12th century Spain remained under Islamic rule but witnessed the loss of more territory to the
combined armies of the Christian kingdoms. Spain became fragmented into small principalities,
vulnerable to future invasion. The art produced during this time reflects the influences of the
coexistence of Muslim, Christian and Jewish cultures. This is demonstrated in the Mudéjar Style
of architecture and decoration that developed on the Iberian Peninsular during the 12th century
and would last until the 16th. Western cultural styles became reinterpreted through Islamic
influences, in particular the geometry dominant in Islamic art was reworked into tiles,
woodcarvings, brickwork and ornamental metals, bringing walls and floors alive with design.

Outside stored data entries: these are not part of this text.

Lemma live_ok_frame s s' k c :
  same_banks s s' → sv_next_generation s <= sv_next_generation s' → live_ok s k c → live_ok s' k c.
Proof.
  intros (E1 & E2 & E3 & E4 & E5) Hn [].
  constructor; unfold bank_active, bank_capacity, is_history, server_response_data in *;
    rewrite ?E1, ?E2, ?E3, ?E4, ?E5; try done. lia.
Qed.

Lemma slot_ok_frame s s' k c :
  same_banks s s' → sv_next_generation s <= sv_next_generation s' →
  c = response_slot_zero ∨ live_ok s k c → c = response_slot_zero ∨ live_ok s' k c.
Proof. intros Hb Hn [->|H]; [by left|right]. by apply (live_ok_frame s). Qed.

(** One response slot changes, and no request is waiting for it. *)
Lemma response_inv s k c c' :
  server_inv s → sv_responses s !! k = Some c →
  ¬ in_state WL_RPC_RESPONSE_RESERVED c → ¬ in_state WL_RPC_RESPONSE_RESERVED c' →
  c' = response_slot_zero ∨ live_ok s k c' ∧ rc_active c ≠ 0 ∧ rc_identity c' = rc_identity c ∧
    rc_generation c' = rc_generation c →
  (in_state WL_RPC_RESPONSE_IN_FLIGHT c' →
   ∀ j x, j ≠ k → sv_responses s !! j = Some x → in_state WL_RPC_RESPONSE_IN_FLIGHT x →
          rc_tx_handle x ≠ rc_tx_handle c') →
  server_inv (set_response s k c').
Proof.
  intros Hs Hk Hc Hc' Hor Hh.
  assert (rc_active c' ≠ 0 → rc_active c ≠ 0 ∧ rc_active c' = rc_active c ∧
            rc_identity c' = rc_identity c ∧ rc_generation c' = rc_generation c) as Hsame.
  { destruct Hor as [->|(Hl' & Hl & Ei & Eg)]; [done|]. intros _. split; [done|]. split; [|done].
    rewrite (lk_active _ _ _ Hl'). symmetry. apply (lk_active _ _ _ (slot_live s k c Hs Hk Hl)). }
  destruct Hs. constructor; cbn; try done.
  - unfold len. by rewrite length_insert.
  - intros j x Hj. apply (slot_ok_frame s); [done|done|].
    apply list_lookup_insert_Some in Hj as [(-> & <- & _)|[_ Hj]]; [tauto|by apply vi_slots0].
  - intros j p Hj. destruct (vi_pending0 j p Hj) as [->|(r & x & Ha & Hr & Hx & Hst & E)]; [by left|right].
    exists r, x. split; [done|]. split; [done|]. split; [|done]. cbn.
    rewrite list_lookup_insert_ne; [done|]. intros ->. congruence.
  - intros r x [(-> & <- & _)|[Hne Hr]]%list_lookup_insert_Some Hst; [done|].
    destruct (vi_reserved0 r x Hr Hst) as (j & p & Hj & Ha & Hp & Hx & Hrest).
    exists j, p. split; [done|]. split; [done|]. split; [done|]. split; [|done]. cbn.
    by rewrite list_lookup_insert_ne.
  - apply (distinct_update _ _ _ k c); [done|done|]. intros H. by destruct (Hsame H) as (? & _ & _ & ?).
  - apply (distinct_update _ _ _ k c); [done|done|]. intros H.
    destruct (Hsame ltac:(congruence)) as (? & E & Ei & ?). rewrite <- E, Ei. done.
  - apply distinct_insert; [done|]. intros Hf j x Hj Hx Hxf. by apply (Hh Hf j).
Qed.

Distinctive characteristics of this style were its use of brick and complicated tiling patterns,
unsurpassable in sophistication. Many of these styles continued to be present in Spanish
architecture. Northern Spain also produced some of the most splendid Romanesque wall
paintings: Spanish artists favoured formal symmetrical and hieratic compositions and strong,
barely-modulated colours and the human form with its drapery became more idealised and
abstracted than in other European painting of the time. In the 11th and 12th centuries many of
the forms developed by the Romanesque schools of the south of France were adopted for
Spanish churches on the pilgrimage route from France to Santiago de Compostela: The barrel
vault was generally used over the nave, and groined vaults covered the side aisles. Typical
examples include the collegiate Church of San Isidoro at León (11th cent.), the Old Cathedral at
Salamanca (begun c. 1140), and the Cathedral at Santiago de Compostela (c. 1075–1128), one
of the most popular pilgrimage churches of the period and the most grandiose of the Spanish
Romanesque buildings. Subsequent remodelling has obscured its original appearance.